**Task statement**
Using the records below, repeat exactly the lines from the one holding "destruct (resp_to_dict response_data)." through the one holding "rewrite bind_emit. cbv", both ends included, and no others.

(Records excerpted from a collection)
[Start of Attachment]

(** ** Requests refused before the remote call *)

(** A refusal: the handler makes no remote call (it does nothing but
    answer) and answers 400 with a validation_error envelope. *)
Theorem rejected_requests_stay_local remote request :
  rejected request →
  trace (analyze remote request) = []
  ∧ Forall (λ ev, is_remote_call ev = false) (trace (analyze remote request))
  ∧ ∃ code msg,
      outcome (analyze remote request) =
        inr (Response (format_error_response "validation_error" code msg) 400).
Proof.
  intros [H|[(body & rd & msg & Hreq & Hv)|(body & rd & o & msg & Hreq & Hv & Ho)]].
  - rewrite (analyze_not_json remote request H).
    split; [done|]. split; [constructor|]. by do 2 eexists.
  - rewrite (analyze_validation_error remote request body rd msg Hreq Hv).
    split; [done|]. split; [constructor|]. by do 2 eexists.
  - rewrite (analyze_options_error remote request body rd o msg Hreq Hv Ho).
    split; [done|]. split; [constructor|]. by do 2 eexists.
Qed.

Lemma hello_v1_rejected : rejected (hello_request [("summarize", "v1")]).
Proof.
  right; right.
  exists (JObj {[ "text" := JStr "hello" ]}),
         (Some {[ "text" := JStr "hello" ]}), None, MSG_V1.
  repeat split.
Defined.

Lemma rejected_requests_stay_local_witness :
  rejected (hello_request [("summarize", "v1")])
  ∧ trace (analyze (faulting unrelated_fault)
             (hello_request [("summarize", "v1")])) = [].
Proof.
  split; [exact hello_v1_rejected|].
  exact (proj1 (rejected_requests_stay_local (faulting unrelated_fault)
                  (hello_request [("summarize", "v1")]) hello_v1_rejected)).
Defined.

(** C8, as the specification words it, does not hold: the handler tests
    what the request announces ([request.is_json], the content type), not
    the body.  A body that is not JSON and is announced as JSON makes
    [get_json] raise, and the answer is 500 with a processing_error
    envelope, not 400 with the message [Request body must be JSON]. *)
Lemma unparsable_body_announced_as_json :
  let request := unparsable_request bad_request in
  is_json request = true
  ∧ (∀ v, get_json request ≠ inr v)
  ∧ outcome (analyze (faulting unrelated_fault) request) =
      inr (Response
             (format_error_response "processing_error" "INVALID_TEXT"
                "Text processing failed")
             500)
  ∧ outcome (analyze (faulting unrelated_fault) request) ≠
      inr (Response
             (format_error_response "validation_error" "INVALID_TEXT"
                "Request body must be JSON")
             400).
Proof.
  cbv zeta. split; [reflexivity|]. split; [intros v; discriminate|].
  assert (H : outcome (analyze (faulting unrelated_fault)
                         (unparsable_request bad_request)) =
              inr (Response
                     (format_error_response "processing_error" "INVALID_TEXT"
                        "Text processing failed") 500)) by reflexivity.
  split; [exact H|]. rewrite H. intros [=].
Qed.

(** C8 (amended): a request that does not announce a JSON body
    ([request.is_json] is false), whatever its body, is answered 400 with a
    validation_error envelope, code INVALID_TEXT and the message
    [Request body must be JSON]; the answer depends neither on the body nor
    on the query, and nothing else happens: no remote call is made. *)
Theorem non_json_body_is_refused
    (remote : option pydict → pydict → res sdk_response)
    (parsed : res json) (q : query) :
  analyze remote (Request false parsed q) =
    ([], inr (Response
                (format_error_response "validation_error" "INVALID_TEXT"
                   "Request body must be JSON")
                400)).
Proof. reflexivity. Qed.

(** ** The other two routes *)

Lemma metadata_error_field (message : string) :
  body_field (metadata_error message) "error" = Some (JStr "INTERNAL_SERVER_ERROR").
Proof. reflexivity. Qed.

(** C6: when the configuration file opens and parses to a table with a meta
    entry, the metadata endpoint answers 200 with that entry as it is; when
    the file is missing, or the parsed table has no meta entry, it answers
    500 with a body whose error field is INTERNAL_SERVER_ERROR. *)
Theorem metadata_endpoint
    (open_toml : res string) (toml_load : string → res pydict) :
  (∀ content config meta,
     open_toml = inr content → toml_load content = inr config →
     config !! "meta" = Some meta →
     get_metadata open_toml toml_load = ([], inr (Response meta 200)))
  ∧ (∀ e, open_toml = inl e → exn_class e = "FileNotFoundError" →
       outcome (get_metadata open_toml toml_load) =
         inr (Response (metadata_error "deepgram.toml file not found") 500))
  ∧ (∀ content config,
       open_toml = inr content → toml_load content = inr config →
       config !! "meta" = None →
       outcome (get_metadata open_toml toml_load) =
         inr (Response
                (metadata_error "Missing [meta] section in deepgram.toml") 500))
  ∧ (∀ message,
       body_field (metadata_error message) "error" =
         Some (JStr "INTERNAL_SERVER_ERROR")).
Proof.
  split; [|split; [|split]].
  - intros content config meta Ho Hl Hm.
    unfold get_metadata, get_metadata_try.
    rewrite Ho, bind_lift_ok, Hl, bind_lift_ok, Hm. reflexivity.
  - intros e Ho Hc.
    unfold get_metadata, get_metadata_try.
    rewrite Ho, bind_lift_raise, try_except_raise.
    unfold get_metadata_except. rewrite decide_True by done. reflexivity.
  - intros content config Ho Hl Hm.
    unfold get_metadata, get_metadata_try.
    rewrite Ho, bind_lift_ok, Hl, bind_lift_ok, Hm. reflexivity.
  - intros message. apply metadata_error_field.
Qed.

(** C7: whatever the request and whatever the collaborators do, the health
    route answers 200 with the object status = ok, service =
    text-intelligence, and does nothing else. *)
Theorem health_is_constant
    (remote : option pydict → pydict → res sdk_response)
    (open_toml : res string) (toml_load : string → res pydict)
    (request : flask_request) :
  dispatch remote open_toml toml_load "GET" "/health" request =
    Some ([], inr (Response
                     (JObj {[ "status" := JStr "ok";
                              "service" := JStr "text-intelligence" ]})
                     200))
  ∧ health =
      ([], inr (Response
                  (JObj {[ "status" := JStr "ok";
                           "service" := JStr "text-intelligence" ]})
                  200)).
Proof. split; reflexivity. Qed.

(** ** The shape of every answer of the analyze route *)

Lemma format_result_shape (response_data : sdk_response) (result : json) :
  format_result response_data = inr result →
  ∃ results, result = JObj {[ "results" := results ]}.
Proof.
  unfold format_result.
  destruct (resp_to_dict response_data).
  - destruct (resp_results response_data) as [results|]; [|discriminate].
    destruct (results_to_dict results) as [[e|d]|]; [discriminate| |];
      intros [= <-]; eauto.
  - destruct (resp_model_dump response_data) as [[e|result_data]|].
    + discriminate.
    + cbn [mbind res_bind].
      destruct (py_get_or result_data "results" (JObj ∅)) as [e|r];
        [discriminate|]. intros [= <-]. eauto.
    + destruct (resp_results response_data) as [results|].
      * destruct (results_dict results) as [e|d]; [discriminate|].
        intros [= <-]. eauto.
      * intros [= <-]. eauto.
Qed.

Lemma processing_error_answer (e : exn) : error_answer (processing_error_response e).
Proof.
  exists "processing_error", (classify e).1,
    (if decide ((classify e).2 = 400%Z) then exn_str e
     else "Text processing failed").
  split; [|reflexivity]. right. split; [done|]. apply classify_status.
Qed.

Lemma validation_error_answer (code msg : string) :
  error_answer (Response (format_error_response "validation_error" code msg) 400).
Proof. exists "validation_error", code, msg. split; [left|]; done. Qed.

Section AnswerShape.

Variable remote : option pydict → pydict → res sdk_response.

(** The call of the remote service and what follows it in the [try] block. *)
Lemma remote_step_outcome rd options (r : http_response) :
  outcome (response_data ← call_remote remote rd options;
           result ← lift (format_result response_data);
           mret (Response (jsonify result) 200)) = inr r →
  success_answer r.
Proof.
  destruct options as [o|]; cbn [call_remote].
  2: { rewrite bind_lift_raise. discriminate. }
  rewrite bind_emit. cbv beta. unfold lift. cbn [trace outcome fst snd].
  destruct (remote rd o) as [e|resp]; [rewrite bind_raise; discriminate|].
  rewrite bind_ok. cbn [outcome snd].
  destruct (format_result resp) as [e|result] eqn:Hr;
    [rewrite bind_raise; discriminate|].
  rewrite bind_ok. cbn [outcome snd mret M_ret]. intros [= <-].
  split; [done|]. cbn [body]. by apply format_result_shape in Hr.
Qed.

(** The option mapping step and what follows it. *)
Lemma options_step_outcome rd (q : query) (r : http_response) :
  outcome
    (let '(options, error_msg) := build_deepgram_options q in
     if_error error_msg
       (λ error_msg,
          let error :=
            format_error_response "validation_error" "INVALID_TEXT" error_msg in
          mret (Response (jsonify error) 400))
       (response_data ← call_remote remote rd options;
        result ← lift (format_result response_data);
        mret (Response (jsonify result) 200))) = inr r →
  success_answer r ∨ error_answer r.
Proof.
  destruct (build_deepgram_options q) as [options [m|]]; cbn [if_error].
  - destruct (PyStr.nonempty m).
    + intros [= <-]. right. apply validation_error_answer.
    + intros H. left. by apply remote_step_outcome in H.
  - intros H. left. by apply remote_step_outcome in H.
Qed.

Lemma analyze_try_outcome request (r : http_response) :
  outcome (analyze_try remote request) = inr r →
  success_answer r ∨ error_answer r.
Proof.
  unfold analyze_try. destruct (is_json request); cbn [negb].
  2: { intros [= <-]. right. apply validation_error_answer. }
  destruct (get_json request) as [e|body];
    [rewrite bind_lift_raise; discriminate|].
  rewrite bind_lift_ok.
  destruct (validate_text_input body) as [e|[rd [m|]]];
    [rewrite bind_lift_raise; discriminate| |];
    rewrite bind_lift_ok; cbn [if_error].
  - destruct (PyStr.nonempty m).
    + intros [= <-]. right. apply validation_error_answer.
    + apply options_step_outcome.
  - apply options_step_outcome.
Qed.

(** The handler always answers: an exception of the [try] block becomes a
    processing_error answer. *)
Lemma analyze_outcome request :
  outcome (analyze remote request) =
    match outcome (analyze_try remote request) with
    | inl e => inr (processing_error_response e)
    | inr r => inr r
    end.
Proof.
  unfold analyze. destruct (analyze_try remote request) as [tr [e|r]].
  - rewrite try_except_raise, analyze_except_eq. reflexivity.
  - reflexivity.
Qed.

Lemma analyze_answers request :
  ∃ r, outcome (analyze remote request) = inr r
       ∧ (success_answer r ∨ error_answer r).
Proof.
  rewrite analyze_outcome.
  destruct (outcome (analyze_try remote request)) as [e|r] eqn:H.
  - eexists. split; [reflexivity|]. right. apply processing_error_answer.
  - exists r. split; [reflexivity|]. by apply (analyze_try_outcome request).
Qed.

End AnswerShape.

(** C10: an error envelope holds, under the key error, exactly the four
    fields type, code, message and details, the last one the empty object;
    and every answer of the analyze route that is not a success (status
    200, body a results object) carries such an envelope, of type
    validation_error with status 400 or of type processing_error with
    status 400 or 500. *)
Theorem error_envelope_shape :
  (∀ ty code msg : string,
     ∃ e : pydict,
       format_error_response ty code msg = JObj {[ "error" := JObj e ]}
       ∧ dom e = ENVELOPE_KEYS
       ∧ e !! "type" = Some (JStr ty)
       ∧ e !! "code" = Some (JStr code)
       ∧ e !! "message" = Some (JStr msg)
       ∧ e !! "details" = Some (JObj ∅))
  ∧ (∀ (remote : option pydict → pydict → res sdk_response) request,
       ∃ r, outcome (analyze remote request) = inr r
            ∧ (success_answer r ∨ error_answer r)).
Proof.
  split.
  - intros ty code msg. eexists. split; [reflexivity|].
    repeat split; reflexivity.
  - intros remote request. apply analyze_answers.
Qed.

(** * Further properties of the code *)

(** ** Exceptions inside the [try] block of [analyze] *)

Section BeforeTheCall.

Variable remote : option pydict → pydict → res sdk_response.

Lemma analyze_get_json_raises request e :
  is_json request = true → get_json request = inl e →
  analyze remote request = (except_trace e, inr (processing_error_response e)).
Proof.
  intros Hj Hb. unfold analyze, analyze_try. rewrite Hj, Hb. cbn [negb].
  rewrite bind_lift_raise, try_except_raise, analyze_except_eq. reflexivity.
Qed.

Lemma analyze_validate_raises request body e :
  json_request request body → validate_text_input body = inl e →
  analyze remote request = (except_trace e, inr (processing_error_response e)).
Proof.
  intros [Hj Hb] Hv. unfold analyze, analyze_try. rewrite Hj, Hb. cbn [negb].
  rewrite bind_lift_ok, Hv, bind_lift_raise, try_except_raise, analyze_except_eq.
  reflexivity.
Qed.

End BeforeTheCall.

[End of Attachment]

**Written solution**
  destruct (resp_to_dict response_data).
  - destruct (resp_results response_data) as [results|]; [|discriminate].
    destruct (results_to_dict results) as [[e|d]|]; [discriminate| |];
      intros [= <-]; eauto.
  - destruct (resp_model_dump response_data) as [[e|result_data]|].
    + discriminate.
    + cbn [mbind res_bind].
      destruct (py_get_or result_data "results" (JObj ∅)) as [e|r];
        [discriminate|]. intros [= <-]. eauto.
    + destruct (resp_results response_data) as [results|].
      * destruct (results_dict results) as [e|d]; [discriminate|].
        intros [= <-]. eauto.
      * intros [= <-]. eauto.
Qed.

Lemma processing_error_answer (e : exn) : error_answer (processing_error_response e).
Proof.
  exists "processing_error", (classify e).1,
    (if decide ((classify e).2 = 400%Z) then exn_str e
     else "Text processing failed").
  split; [|reflexivity]. right. split; [done|]. apply classify_status.
Qed.

Lemma validation_error_answer (code msg : string) :
  error_answer (Response (format_error_response "validation_error" code msg) 400).
Proof. exists "validation_error", code, msg. split; [left|]; done. Qed.

Section AnswerShape.

Variable remote : option pydict → pydict → res sdk_response.

(** The call of the remote service and what follows it in the [try] block. *)
Lemma remote_step_outcome rd options (r : http_response) :
  outcome (response_data ← call_remote remote rd options;
           result ← lift (format_result response_data);
           mret (Response (jsonify result) 200)) = inr r →
  success_answer r.
Proof.
  destruct options as [o|]; cbn [call_remote].
  2: { rewrite bind_lift_raise. discriminate. }
  rewrite bind_emit. cbv beta. unfold lift. cbn [trace outcome fst snd].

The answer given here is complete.